Case Report: A 17 years-old young girl was first examined by the age of 10 years. She presented with hypodipsia, repetitive episodes of severe dehydration and irritability. By that time, her biochemical investigation showed sodium plasma level of 170mEq/L, BUN of 130 mg/dL, creatinine of 1.9 mg/dL and plasma and urinary osmolarity of 330 mosm/L and 916mosm/L, respectively. She had palatal cleft and mental retardation. She needed many in-patient periods when she presented with severe hypernatremia (up to 192 mEq/L) and variable alterations in the level of consciousness over the last 7 years. MRI of the head showed septum pelucidum agenesis and normal pituitary/hypothalamic region. A normal-looking neurohypophisis was clearly seen. During this period, she has continuously shown inability to additionally concentrate urine in spite of very high serum osmolarity and no diabetis insipidus. She is currently being treated with DDAVP 30ug/day and a special water intake program.

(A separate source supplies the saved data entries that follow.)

(** The loop of [_extract_cell_content] over links that can be read. *)
Lemma hrefs_loop (py : Runtime) (links : list Link) (urls : list str) :
  Forall readable links ->
  for_each
    (fun urls link =>
       url <- link_href link ;;
       match url with
       | Some u =>
           if truthy u then
             resolved_url <- resolve_url py (strip u) ;;
             Some (urls ++ [resolved_url])
           else Some urls
       | None => Some urls
       end)
    links urls
  = (link_urls <- resolved_urls py links ;; Some (urls ++ link_urls)).
Proof.
  intros Hall. revert urls.
  induction Hall as [|link links [_ Hh] _ IH]; intros urls.
  - simpl. now rewrite app_nil_r.
  - cbn [for_each resolved_urls].
    unfold has_href, resolved_href, href_or_empty.
    destruct (link_href link) as [[href|]|]; [| |congruence].
    + destruct (truthy href).
      * destruct (resolve_url py (strip href)) as [url|]; [|reflexivity].
        rewrite IH. destruct (resolved_urls py links); [|reflexivity].
        now rewrite <- app_assoc.
      * apply IH.
    + cbn [truthy]. apply IH.
Qed.

Lemma extract_cell_content_entries (py : Runtime) (cell : Cell) (text : str)
    (links : list Link) :
  cell_text cell = Some text ->
  cell_links cell = Some links -> Forall readable links ->
  extract_cell_content py cell
  = match resolved_urls py links with
    | Some urls => (clean_text (Some text), urls)
    | None => ([], [])
    end.
Proof.
  intros Htext Hlinks Hall. unfold extract_cell_content.
  rewrite Htext, Hlinks, (hrefs_loop py [] Hall).
  now destruct (resolved_urls py links).
Qed.

(** When [urljoin] raises on one [href], both extractors give up the
    cell. *)
Lemma extractors_unresolved (py : Runtime) (cell : Cell) (links : list Link) :
  cell_links cell = Some links -> Forall readable links ->
  resolved_urls py links = None ->
  extract_cell_content py cell = ([], [])
  /\ extract_multiple_links_data py cell = ([], []).
Proof.
  intros Hlinks Hall Hnone. split.
  - destruct (cell_text cell) as [text|] eqn:Htext.
    + now rewrite (extract_cell_content_entries py cell Htext Hlinks Hall), Hnone.
    + unfold extract_cell_content. now rewrite Htext.
  - now rewrite (extract_multiple_links_data_entries py cell Hlinks Hall), Hnone.
Qed.

(** C5.  On a cell with three links of which the second has no [href],
    the extractor returns three titles and two URLs, and zipping them
    gives two pairs: the second link is paired with the URL of the
    third, and the third link has no pair.  The claim asks for one pair
    per link, the second with the empty string as URL. *)
Theorem link_without_href_misaligns_pairs :
  extract_multiple_links_data py0 cell_middle_link_without_href
  = ([lit "A10/20"; lit "A11/20"; lit "A12/20"],
     [lit "https://asic.gov.au/a10.pdf"; lit "https://asic.gov.au/a12.pdf"])
  /\ link_pairs py0 cell_middle_link_without_href
     = [(lit "A10/20", lit "https://asic.gov.au/a10.pdf");
        (lit "A11/20", lit "https://asic.gov.au/a12.pdf")]
  /\ link_pairs_spec py0 cell_middle_link_without_href
     = Some [(lit "A10/20", lit "https://asic.gov.au/a10.pdf");
             (lit "A11/20", []);
             (lit "A12/20", lit "https://asic.gov.au/a12.pdf")].
Proof. repeat split. Qed.

(** ** The Other / Notes column of a 4-cell row *)

Lemma notes_url_key (i : nat) :
  1 <= i -> ("Other / Notes_URL_" ++ string_of_nat i)%string = url_field Other i.
Proof. destruct i; [lia | reflexivity]. Qed.











(** * Further properties of the code *)

(** ** Schema State, headers and normalisation *)

(** X1. Over a whole run of [scrape_data], whichever path it takes and
    whether or not it raises, no entry of the Schema State decreases; a
    scraper that starts from [__init__] ends with every entry at least
    1. *)
Theorem schema_state_never_shrinks (py : Runtime) (page : Page) :
  (forall self col,
      ml_get col (max_links self)
      <= ml_get col (max_links (snd (scrape_data py page self))))
  /\ (forall col,
        1 <= ml_get col (max_links (snd (scrape_data py page scraper_init)))).
Proof.
  split.
  - intros self col. apply scrape_data_grows.
  - apply scrape_data_at_least_one.
Qed.

Lemma length_field_pairs (col : Column) (l : list nat) :
  List.length (flat_map (field_pair col) l) = 2 * List.length l.
Proof. induction l as [|i l IH]; simpl; [reflexivity | rewrite IH; lia]. Qed.

Lemma length_column_block (col : Column) (n : nat) :
  List.length (column_block col n) = 2 * Nat.max 1 n.
Proof.
  rewrite column_block_pairs, length_field_pairs. simpl List.length.
  rewrite length_seq. lia.
Qed.

(** X2. The generated header names are pairwise distinct, and there are
    two of them plus two per occurrence of each logical column, a column
    counting for one occurrence at least. *)
Theorem generate_csv_headers_distinct_and_counted (ml : MaxLinks) :
  NoDup (generate_csv_headers ml)
  /\ List.length (generate_csv_headers ml)
     = 2 + 2 * (Nat.max 1 (ml_asic ml) + Nat.max 1 (ml_business ml)
                + Nat.max 1 (ml_other ml)).
Proof.
  split; [apply generate_csv_headers_NoDup|].
  rewrite generate_csv_headers_flat. unfold final_headers_spec, logical_columns.
  cbn [flat_map ml_get]. rewrite !length_app, !length_column_block. simpl. lia.
Qed.

(** X3. [save_to_csv] writes nothing when there is no data.  Otherwise it
    hands the writer the generated headers and one row per record, in
    order, each row having exactly the header names as keys, in header
    order. *)
Theorem save_to_csv_uniform_rows (ml : MaxLinks) :
  save_to_csv [] ml = None
  /\ (forall record data,
        exists rows,
          save_to_csv (record :: data) ml
          = Some (generate_csv_headers ml, rows)
          /\ List.length rows = S (List.length data)
          /\ Forall (fun row => dict_keys row = generate_csv_headers ml) rows
          /\ rows
             = List.map
                 (fun row => normalize_row_data row (generate_csv_headers ml))
                 (record :: data)).
Proof.
  split; [reflexivity|]. intros record data. eexists. split; [reflexivity|].
  split; [now rewrite length_map|]. split; [|reflexivity].
  apply Forall_forall. intros row Hrow. apply in_map_iff in Hrow as (r & <- & _).
  rewrite (normalize_row_data_map r (generate_csv_headers_NoDup ml)).
  unfold dict_keys. rewrite map_map. apply map_id.
Qed.

(** X4. For pairwise distinct headers, normalising a normalised record
    again changes nothing, and a header the record has keeps its
    value. *)
Theorem normalize_row_data_idempotent (row_data : dict)
    (headers : list string) :
  NoDup headers ->
  normalize_row_data (normalize_row_data row_data headers) headers
  = normalize_row_data row_data headers
  /\ (forall h v, In h headers -> dict_get h row_data = Some v ->
      dict_get h (normalize_row_data row_data headers) = Some v).
Proof.
  intros Hnd. rewrite !normalize_row_data_map by exact Hnd. split.
  - apply map_ext_in. intros h Hh. unfold header_value at 1.
    rewrite dict_get_map_header.
    destruct (in_dec string_dec h headers); [|contradiction].
    unfold dict_get_default, header_value. reflexivity.
  - intros h v Hh Hv. rewrite dict_get_map_header.
    destruct (in_dec string_dec h headers); [|contradiction].
    unfold dict_get_default. now rewrite Hv.
Qed.

Lemma normalize_row_data_idempotent_witness :
  normalize_row_data
    (normalize_row_data record_one_link ["Date"; "Year"; "Missing"])
    ["Date"; "Year"; "Missing"]
  = normalize_row_data record_one_link ["Date"; "Year"; "Missing"]
  /\ dict_get "Year"
       (normalize_row_data record_one_link ["Date"; "Year"; "Missing"])
     = Some (lit "2020").
Proof.
  assert (Hnd : NoDup ["Date"; "Year"; "Missing"]).
  { repeat constructor; simpl; intuition discriminate. }
  destruct (normalize_row_data_idempotent record_one_link Hnd) as [H1 H2].
  split; [exact H1|]. apply H2; [simpl; auto | reflexivity].
Defined.

(** ** The record of an accepted row *)

(** An accepted row has at least four cells and a readable first cell,
    and its record is built by the three stores over the year and the
    date. *)
Lemma accepted_record (py : Runtime) (row : Row) (year : str) (record : dict) :
  row_record py row year = Some record ->
  exists cells text0,
    row_cells row = Some cells
    /\ 4 <= List.length cells
    /\ cell_text (nth 0 cells no_cell) = Some text0
    /\ record
       = store_notes (fst (notes_texts_urls py cells))
           (snd (notes_texts_urls py cells))
           (store_gazette "Business Gazette"
              (fst (gazette_titles_urls py (nth 2 cells no_cell)))
              (snd (gazette_titles_urls py (nth 2 cells no_cell)))
              (store_gazette "ASIC Gazette"
                 (fst (gazette_titles_urls py (nth 1 cells no_cell)))
                 (snd (gazette_titles_urls py (nth 1 cells no_cell)))
                 [("Year", year); ("Date", clean_text (Some text0))])).
Proof.
  unfold row_record, extract_row_data.
  destruct (row_cells row) as [cells|]; [|discriminate].
  destruct (Nat.ltb_spec (List.length cells) 4) as [|Hlen]; [discriminate|].
  destruct (cell_text (nth 0 cells no_cell)) as [text0|] eqn:E0; [|discriminate].
  destruct (gazette_titles_urls py (nth 1 cells no_cell)) as [t1 u1] eqn:E1.
  destruct (gazette_titles_urls py (nth 2 cells no_cell)) as [t2 u2] eqn:E2.
  destruct (notes_texts_urls py cells) as [texts urls] eqn:E3.
  cbn [fst snd]. intros [= <-]. exists cells, text0.
  rewrite E0, E1, E2, E3. auto.
Qed.

Lemma row_record_rejected (py : Runtime) (row : Row) (year : str) :
  row_record py row year = None <->
  match row_cells row with
  | None => True
  | Some cells =>
      List.length cells < 4 \/ cell_text (nth 0 cells no_cell) = None
  end.
Proof.
  unfold row_record, extract_row_data.
  destruct (row_cells row) as [cells|]; [|tauto].
  destruct (Nat.ltb_spec (List.length cells) 4) as [Hlen|Hlen]; [tauto|].
  destruct (cell_text (nth 0 cells no_cell)) as [text0|].
  - destruct (gazette_titles_urls py (nth 1 cells no_cell)).
    destruct (gazette_titles_urls py (nth 2 cells no_cell)).
    destruct (notes_texts_urls py cells). cbn [fst].
    split; [discriminate | intros [H|H]; [lia | discriminate]].
  - tauto.
Qed.

(** X6. The row parser returns no record exactly when the cell lookup
    raises, the row has fewer than 4 cells, or the text of the first cell
    cannot be read.  The record of an accepted row holds the year label
    under ['Year'] and the cleaned text of the first cell under
    ['Date']. *)
Theorem row_acceptance (py : Runtime) (row : Row) (year : str) :
  (row_record py row year = None <->
   match row_cells row with
   | None => True
   | Some cells =>
       List.length cells < 4 \/ cell_text (nth 0 cells no_cell) = None
   end)
  /\ (forall record,
        row_record py row year = Some record ->
        exists cells text0,
          row_cells row = Some cells
          /\ cell_text (nth 0 cells no_cell) = Some text0
          /\ dict_get "Year" record = Some year
          /\ dict_get "Date" record = Some (clean_text (Some text0))).
Proof.
  split; [apply row_record_rejected|].
  intros record Hrec.
  destruct (accepted_record py row year Hrec)
    as (cells & text0 & Hcells & _ & Htext & ->).
  exists cells, text0. repeat split; try assumption.
  - rewrite store_notes_get_other by discriminate.
    now rewrite !store_gazette_get_other by discriminate.
  - rewrite store_notes_get_other by discriminate.
    now rewrite !store_gazette_get_other by discriminate.
Qed.

Lemma has_key_set_keeps (k k' : string) (v : str) (d : dict) :
  has_key k d = true -> has_key k (dict_set k' v d) = true.
Proof. intros H. rewrite has_key_set, H. apply orb_true_r. Qed.

Lemma fold_left_has_key (A : Type) (f : dict -> A -> dict) (k : string) :
  (forall d a, has_key k d = true -> has_key k (f d a) = true) ->
  forall l d, has_key k d = true -> has_key k (fold_left f l d) = true.
Proof.
  intros Hf l. induction l as [|a l IH]; intros d H; [exact H|].
  simpl. apply IH. now apply Hf.
Qed.

Lemma store_notes_index0 (texts urls : list str) (d : dict) :
  has_key "Other / Notes" (store_notes texts urls d) = true
  /\ has_key "Other / Notes_URL" (store_notes texts urls d) = true.
Proof.
  unfold store_notes. destruct texts as [|text texts]; cbn [truthy_list].
  - rewrite !has_key_set. split; reflexivity.
  - unfold enumerate. cbn [List.length seq combine fold_left Nat.eqb].
    split.
    + apply fold_left_has_key; [intros; now apply has_key_set_keeps|].
      apply fold_left_has_key.
      * intros d' [i t] H.
        destruct (i =? 0)%nat; repeat apply has_key_set_keeps; exact H.
      * now rewrite !has_key_set.
    + apply fold_left_has_key; [intros; now apply has_key_set_keeps|].
      apply fold_left_has_key.
      * intros d' [i t] H.
        destruct (i =? 0)%nat; repeat apply has_key_set_keeps; exact H.
      * now rewrite !has_key_set.
Qed.

(** X7. Whatever the width of the row and the content of its cells, the
    record of an accepted row has the fields ['Year'], ['Date'],
    ['Other / Notes'] and ['Other / Notes_URL']. *)
Theorem accepted_record_fixed_fields (py : Runtime) (row : Row) (year : str)
    (record : dict) :
  row_record py row year = Some record ->
  has_key "Year" record = true
  /\ has_key "Date" record = true
  /\ has_key "Other / Notes" record = true
  /\ has_key "Other / Notes_URL" record = true.
Proof.
  intros Hrec.
  destruct (accepted_record py row year Hrec)
    as (cells & text0 & _ & _ & _ & ->).
  split; [|split]; [| |apply store_notes_index0].
  - unfold has_key. rewrite store_notes_get_other by discriminate.
    now rewrite !store_gazette_get_other by discriminate.
  - unfold has_key. rewrite store_notes_get_other by discriminate.
    now rewrite !store_gazette_get_other by discriminate.
Qed.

Discussion: The hypernatremia/hypodipsia syndrome is usually associated to discrete lesions located in the pituitary/hypothalamic region, such as tumors, aneurysms, granulomatous disease etc. In these patients, there is deficiency of AVP release related to the topography of the lesion. AVP concentration is usually low, but not absent and overt diabetis insipidus is rare. Diabetis insipidus may occur when there is complete destruction of the neurohypophisis. Patients presenting with functional hypernatremia /hypodipsia syndrome and normal anatomy of the pituitary/hypothalamic region are extremely rare. MRI of this region was normal in our patient but she presented with two distinct midline defects (palatal cleft and septum pelucidum agenesis). We postulate that functional abnormalities related to midline anatomical alterations not adequately documented by MRI are the cause of this syndrome in our patient.